(* ===== verification/Fscmd.v ===== *)
(** * The front end of the file systems (fs/fscmd.c)

    The drive and the file system that are current, and the operations that the shell and the
    system calls use, each handed on to XVFS, FAT16 or FAT32.  The three drivers share the drives,
    the current path and the progress display: an operation of a driver runs on the shared values,
    and its reports of progress are handed to the display when it is done.  A listing is the list of
    the names with their kind; terminal output is left out, and with it fscmd_ls. *)
From S2P Require Import Prelude BlockDev Fat16Name Fat32Name Fat16 Fat32 Xvfs Ata Disk Progress.
Import Fat16Name.Fat16Name Ata.Ata Disk.Disk Progress.Progress.

Module Fscmd.

Inductive fs_type_t := FS_NONE | FS_FAT16 | FS_FAT32 | FS_XVFS.
#[global] Instance fs_type_eq_dec : EqDecision fs_type_t.
Proof. solve_decision. Defined.

(** "FAT16", "FAT32", "XVFS", "NONE" *)
Definition s_FAT16 : list Z := [70; 65; 84; 49; 54].
Definition s_FAT32 : list Z := [70; 65; 84; 51; 50].
Definition s_XVFS : list Z := [88; 86; 70; 83].
Definition s_NONE : list Z := [78; 79; 78; 69].
Definition fs_to_string (t : fs_type_t) : list Z :=
  match t with FS_NONE => s_NONE | FS_FAT16 => s_FAT16 | FS_FAT32 => s_FAT32 | FS_XVFS => s_XVFS end.

(** A directory entry of one of the three kinds *)
Inductive any_entry := E16 (e : FAT16_DirEntry) | E32 (e : Fat32Name.FAT32_DirEntry) | EX (e : Xvfs.XVFS_FileEntry).

Section ops.
Context {D : Type} `{BlockDev D} `{Fat16.Buffers D}.
(** The stack behind the arrays that xvfs.c and fat32.c write out too far *)
Context (beyond : list Z).

Record vfs := Vfs {
  v_dev : D; v_16 : @Fat16.fat16 D; v_32 : @Fat32.fat32 D; v_x : @Xvfs.xvfs D;
  current_fs : fs_type_t; current_drive : Z; current_path : list Z; v_disks : list DiskInfo; v_prog : progress;
}.
Abbreviation V A := (M vfs A).

(** ** The three drivers on the shared state *)

Definition load16 (s : vfs) : @Fat16.fat16 D :=
  let f := v_16 s in
  Fat16.Mk (v_dev s) (Fat16.fat16_bpb f) (Fat16.fat_start_lba f) (Fat16.root_dir_lba f) (Fat16.data_region_lba f) (Fat16.root_dir_sectors f)
    (Fat16.fat16_first_data_sector f) (Fat16.current_dir_cluster16 f) (Fat16.fat16_alloc_hint f) (Fat16.fat16_drive f) (current_path s) [].
Definition load32 (s : vfs) : @Fat32.fat32 D :=
  let f := v_32 s in
  Fat32.Mk (v_dev s) (Fat32.bpb f) (Fat32.fat_start_lba f) (Fat32.data_start_lba f) (Fat32.root_dir_cluster32 f) (Fat32.current_dir_cluster32 f)
    (Fat32.fat32_alloc_hint f) (Fat32.fat32_drive f) (current_path s) [].
Definition loadx (s : vfs) : @Xvfs.xvfs D :=
  let f := v_x s in
  Xvfs.Mk (v_dev s) (Xvfs.sb f) (Xvfs.xvfs_base_lba f) (Xvfs.xvfs_drive f) (Xvfs.current_dir_block f) (current_path s) [].
(** The reports of the driver go to the display. *)
Definition report {A} (a : A) (l : list Z) (s : vfs) (s' : progress -> vfs) : res (A * vfs) :=
  match updates l (v_prog s) with Ok (_, p) => Ok (a, s' p) | Fault => Fault | NoFuel => NoFuel end.
Definition on16 {A} (m : M (@Fat16.fat16 D) A) : V A := fun s =>
  match m (load16 s) with
  | Ok (a, f) => report a (Fat16.progress f) s
      (Vfs (Fat16.dev f) f (v_32 s) (v_x s) (current_fs s) (current_drive s) (Fat16.current_path f) (v_disks s))
  | Fault => Fault | NoFuel => NoFuel
  end.
Definition on32 {A} (m : M (@Fat32.fat32 D) A) : V A := fun s =>
  match m (load32 s) with
  | Ok (a, f) => report a (Fat32.progress f) s
      (Vfs (Fat32.dev f) (v_16 s) f (v_x s) (current_fs s) (current_drive s) (Fat32.current_path f) (v_disks s))
  | Fault => Fault | NoFuel => NoFuel
  end.
Definition onx {A} (m : M (@Xvfs.xvfs D) A) : V A := fun s =>
  match m (loadx s) with
  | Ok (a, f) => report a (Xvfs.progress f) s
      (Vfs (Xvfs.dev f) (v_16 s) (v_32 s) f (current_fs s) (current_drive s) (Xvfs.current_path f) (v_disks s))
  | Fault => Fault | NoFuel => NoFuel
  end.
Definition set_path (p : list Z) (s : vfs) : vfs :=
  Vfs (v_dev s) (v_16 s) (v_32 s) (v_x s) (current_fs s) (current_drive s) p (v_disks s) (v_prog s).
Definition on_dev {A} (m : M D A) : V A := fun s =>
  match m (v_dev s) with
  | Ok (a, d) => Ok (a, Vfs d (v_16 s) (v_32 s) (v_x s) (current_fs s) (current_drive s) (current_path s) (v_disks s) (v_prog s))
  | Fault => Fault | NoFuel => NoFuel
  end.

(** if (current_fs == FS_FAT16) ... else if (current_fs == FS_FAT32) ... else if (current_fs == FS_XVFS) ... else none *)
Definition dispatch {A} (m16 : M (@Fat16.fat16 D) A) (m32 : M (@Fat32.fat32 D) A) (mx : M (@Xvfs.xvfs D) A) (none : A) : V A :=
  fs <- gets current_fs;;
  match fs with
  | FS_FAT16 => on16 m16
  | FS_FAT32 => on32 m32
  | FS_XVFS => onx mx
  | FS_NONE => ret none
  end.

(** ** Operations *)

(** root_dir_cluster16 is the constant 0 of fat16.c *)
Definition fscmd_reset_path : V unit :=
  fs <- gets current_fs;;
  (match fs with
   | FS_FAT16 => on16 (modify (fun f => Fat16.with_cwd 0 (Fat16.current_path f) f))
   | FS_FAT32 => on32 (modify (fun f => Fat32.with_cwd (Fat32.root_dir_cluster32 f) (Fat32.current_path f) f))
   | _ => ret tt
   end);;;
  modify (set_path [SLASH]).

(** The entries of an XVFS directory as names of at most name_len - 1 characters: strncpy stops at
    the first NUL, which for a name of sixteen characters lies in the fields behind it. *)
Fixpoint xvfs_names (name_len : nat) (es : list Xvfs.XVFS_FileEntry) : option (list (list Z * bool)) :=
  match es with
  | [] => Some []
  | e :: es' =>
    let raw := concat (Xvfs.entry_bytes <$> es) in
    let str := Xvfs.until_nul raw in
    if (length str <? length raw)%nat || (name_len - 1 <=? length raw)%nat then
      l ← xvfs_names name_len es'; Some ((take (name_len - 1) str, Z.testbit (Xvfs.fe_attr e) 0) :: l)
    else None
  end.
Definition listing (r : option (list (list Z * bool))) : Z * list (list Z * bool) :=
  match r with None => (-1, []) | Some l => (Z.of_nat (length l), l) end.
(** Non-NULL names and is_dir; a path that is NULL or empty is the current directory. *)
Definition fscmd_list_dir (path : option (list Z)) (max_entries name_len : Z) : V (Z * list (list Z * bool)) :=
  if (max_entries =? 0) || (name_len =? 0) then ret (-1, [])
  else
    fs <- gets current_fs;;
    let here := match path with None | Some [] => true | _ => false end in
    let p := default [] path in
    let nl := Z.to_nat name_len in
    match fs with
    | FS_FAT16 =>
      on16 (cluster <- (if here then gets Fat16.current_dir_cluster16 else Fat16.fat16_resolve_dir p);;
            if negb here && (cluster =? 0xFFFF) then ret (-1, [])
            else r <- Fat16.fat16_list_dir_lfn cluster (s32 max_entries) nl;; ret (listing r))
    | FS_FAT32 =>
      on32 (cluster <- (if here then gets Fat32.current_dir_cluster32 else Fat32.fat32_resolve_dir p);;
            if negb here && ((cluster <? 2) || (0x0FFFFFF8 <=? cluster)) then ret (-1, [])
            else r <- Fat32.fat32_list_dir_lfn cluster (s32 max_entries) nl;; ret (listing r))
    | FS_XVFS =>
      let mx := if 256 <? max_entries then 256 else max_entries in
      entries <- on_dev (Fat16.kmalloc (u32 (mx * 25)));;
      if entries =? 0 then ret (-1, [])
      else
        r <- onx (Xvfs.xvfs_read_dir_entries path true mx);;
        let '(count, es) := r in
        if count <? 0 then on_dev (Fat16.kfree entries);;; ret (-1, [])
        else l <- lift_opt (xvfs_names nl es);; on_dev (Fat16.kfree entries);;; ret (count, l)
    | FS_NONE => ret (-1, [])
    end.

(** What is printed *)
Definition fscmd_cat (path : list Z) : V (option (list Z)) := dispatch (Fat16.fat16_cat path) (Fat32.fat32_cat path) (Xvfs.xvfs_cat path) None.
Definition fscmd_rm (path : list Z) : V bool := dispatch (Fat16.fat16_rm path) (Fat32.fat32_rm path) (Xvfs.xvfs_rm path) false.
(** By the kind of the current drive, not by current_fs *)
Definition fscmd_write_file (filename data : list Z) (len : Z) : V bool :=
  s <- get;;
  d <- lift_opt (lget (v_disks s) (current_drive s));;
  let fs := dk_fs_type d in
  if bool_decide (fs = s_FAT16) then w <- on16 (Fat16.fat16_write_file (Some filename) (Some data) (s32 len));; ret (0 <=? w)
  else if bool_decide (fs = s_FAT32) then on32 (Fat32.fat32_write_file filename data len)
  else if bool_decide (fs = s_XVFS) then onx (Xvfs.xvfs_write_file filename data len)
  else ret false.
Definition fscmd_exists (path : list Z) : V bool := dispatch (Fat16.fat16_exists path) (Fat32.fat32_exists path) (Xvfs.xvfs_exists (Some path)) false.
Definition fscmd_read_file_by_name (path : list Z) (size : Z) : V (Z * list Z) :=
  dispatch (Fat16.fat16_read_file_by_name path size) (Fat32.fat32_read_file_by_name path size) (Xvfs.xvfs_read_file_by_name (Some path) size) (-1, []).
Definition fscmd_cp (src dst : list Z) : V bool := dispatch (Fat16.fat16_cp src dst) (Fat32.fat32_cp src dst) (Xvfs.xvfs_cp src dst) false.
Definition fscmd_mv (src dst : list Z) : V bool := dispatch (Fat16.fat16_mv src dst) (Fat32.fat32_mv src dst) (Xvfs.xvfs_mv src dst) false.
Definition fscmd_get_file_size (filename : list Z) : V Z :=
  dispatch (Fat16.fat16_get_file_size filename) (Fat32.fat32_get_file_size filename) (Xvfs.xvfs_get_file_size filename) 0.
(** The bytes that were put into the buffer, None when the call returns false *)
Definition bytes_of {S} (m : M S (bool * list Z)) : M S (option (list Z)) := r <- m;; let '(ok, b) := r in ret (if (ok : bool) then Some b else None).
Definition fscmd_read_file_partial (filename : list Z) (offset size : Z) : V (option (list Z)) :=
  dispatch (Fat16.fat16_read_file_partial filename offset size) (Fat32.fat32_read_file_partial filename offset size)
    (bytes_of (Xvfs.xvfs_read_file_partial filename offset true size)) None.
Definition fscmd_mkdir (dirname : list Z) : V bool := dispatch (Fat16.fat16_mkdir (Some dirname)) (Fat32.fat32_mkdir dirname) (Xvfs.xvfs_mkdir beyond (Some dirname)) false.
Definition fscmd_cd (path : list Z) : V bool := dispatch (Fat16.fat16_cd (Some path)) (Fat32.fat32_cd path) (Xvfs.xvfs_cd (Some path)) false.
Definition fscmd_rmdir (dirname : list Z) : V bool := dispatch (Fat16.fat16_rmdir dirname) (Fat32.fat32_rmdir dirname) (Xvfs.xvfs_rmdir dirname) false.
Definition fscmd_find_file (path : list Z) : V (option any_entry) :=
  dispatch (r <- Fat16.fat16_find_file path;; ret (E16 <$> r)) (r <- Fat32.fat32_find_file path;; ret (E32 <$> r)) (r <- Xvfs.xvfs_find_file path;; ret (EX <$> r)) None.
(** An entry of another kind than current_fs would be read as what it is not. *)
Definition fscmd_read_file_range (entry : option any_entry) (offset size : Z) : V (option (list Z)) :=
  match entry with
  | None => ret None
  | Some e =>
    if size =? 0 then ret None
    else
      fs <- gets current_fs;;
      match fs, e with
      | FS_FAT16, E16 e => on16 (Fat16.fat16_read_file_range e offset size)
      | FS_FAT32, E32 e => on32 (Fat32.fat32_read_file_range e offset size)
      | FS_XVFS, EX e => onx (bytes_of (Xvfs.xvfs_read_file_range (Some e) true offset size))
      | FS_NONE, _ => ret None
      | _, _ => fault
      end
  end.
Definition fscmd_read_file (filename : list Z) (offset size : Z) : V (Z * list Z) :=
  dispatch
    (r <- Fat16.fat16_find_file filename;; match r with None => ret (-1, []) | Some e => Fat16.fat16_read_file e offset size end)
    (Fat32.fat32_read_file filename offset size)
    (r <- Xvfs.xvfs_find_file filename;; match r with None => ret (-1, []) | Some e => Xvfs.xvfs_read_file (Some e) true offset size end)
    (-1, []).

(** ** Formatting *)

(** An entry of the partition table of a boot sector: [part_type], [part_lba] and the sectors *)
Definition part_sectors (sec : list Z) (i : nat) : Z := get32 sec (0x1BE + 16 * i + 12).
Definition set_part_type (sec : list Z) (i : nat) (t : Z) : list Z := <[(0x1BE + 16 * i + 4)%nat := t]> sec.
(** The partition that starts at base_lba, else the first one in use: index, start, length *)
Definition find_part (mbr : list Z) (base_lba : Z) : option (nat * Z * Z) :=
  match List.find (fun i => negb (part_type mbr i =? 0) && (part_lba mbr i =? base_lba)) (seq 0 4) with
  | Some i => Some (i, base_lba, part_sectors mbr i)
  | None => match first_part mbr with
            | Some i => Some (i, part_lba mbr i, part_sectors mbr i)
            | None => None
            end
  end.
Definition lower (l : list Z) : list Z := (fun c => if (65 <=? c) && (c <=? 90) then c + 32 else c) <$> l.
Definition s_fat16 : list Z := [102; 97; 116; 49; 54].
Definition s_fat32 : list Z := [102; 97; 116; 51; 50].
Definition s_xvfs : list Z := [120; 118; 102; 115].
Definition s_ORION16 : list Z := [79; 82; 73; 79; 78; 49; 54].
Definition s_ORION32 : list Z := [79; 82; 73; 79; 78; 51; 50].
(** update_mbr_type *)
Definition update_mbr_type (drive : Z) (part : option nat) (t : Z) : V unit :=
  match part with
  | None => ret tt
  | Some i =>
    r <- on_dev (BlockDev.ata_read drive 0 1);;
    match r with
    | Some mbr => if has_55aa mbr then on_dev (BlockDev.ata_write drive 0 1 (set_part_type mbr i t));;; ret tt else ret tt
    | None => ret tt
    end
  end.
(** Where to format: the partition with its index, or the whole drive (0 sectors) *)
Definition format_place (drive total base_lba : Z) : V (option nat * Z * Z) :=
  if 0 <? base_lba then
    r <- on_dev (BlockDev.ata_read drive 0 1);;
    let '(part, base, sectors) :=
      match r with
      | Some mbr => if has_55aa mbr then match find_part mbr base_lba with Some (i, b, n) => (Some i, b, n) | None => (None, base_lba, 0) end
                    else (None, base_lba, 0)
      | None => (None, base_lba, 0)
      end in
    ret (part, base, if (sectors =? 0) && (base <? total) then total - base else sectors)
  else ret (None, base_lba, 0).
Definition fscmd_format (drive : Z) (fs : option (list Z)) : V bool :=
  match fs with
  | None | Some [] => ret false
  | Some fs =>
    total <- on_dev (BlockDev.ata_get_sector_count drive);;
    if total =? 0 then ret false
    else
      s <- get;;
      d <- lift_opt (lget (v_disks s) drive);;
      r <- format_place drive total (dk_base_lba d);;
      let '(part, base, sectors) := r in
      let type := lower (take 15 fs) in
      let in_part := (0 <? base) && (0 <? sectors) in
      let run (at_ whole : V bool) (t : Z) : V bool :=
        if in_part then
          ok <- at_;; if (ok : bool) then update_mbr_type drive part t;;; ret true else ret false
        else whole in
      if bool_decide (type = s_fat16) then
        run (on16 (Fat16.fat16_format_at drive base sectors (Some s_ORION16))) (on16 (Fat16.fat16_format drive (Some s_ORION16))) 0x06
      else if bool_decide (type = s_fat32) then
        run (on32 (Fat32.fat32_format_at beyond drive base sectors (Some s_ORION32))) (on32 (Fat32.fat32_format beyond drive (Some s_ORION32))) 0x0C
      else if bool_decide (type = s_xvfs) then
        run (onx (Xvfs.xvfs_format_at beyond drive base sectors)) (onx (Xvfs.xvfs_format beyond drive)) 0x83
      else ret false
  end.
End ops.
End Fscmd.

....................

▸ Your objective
Among the lines of the listing above, which ones contain the word "true"? Show them.

▸ Your solution
    let here := match path with None | Some [] => true | _ => false end in
        r <- onx (Xvfs.xvfs_read_dir_entries path true mx);;
    (bytes_of (Xvfs.xvfs_read_file_partial filename offset true size)) None.
      | FS_XVFS, EX e => onx (bytes_of (Xvfs.xvfs_read_file_range (Some e) true offset size))
    (r <- Xvfs.xvfs_find_file filename;; match r with None => ret (-1, []) | Some e => Xvfs.xvfs_read_file (Some e) true offset size end)
          ok <- at_;; if (ok : bool) then update_mbr_type drive part t;;; ret true else ret false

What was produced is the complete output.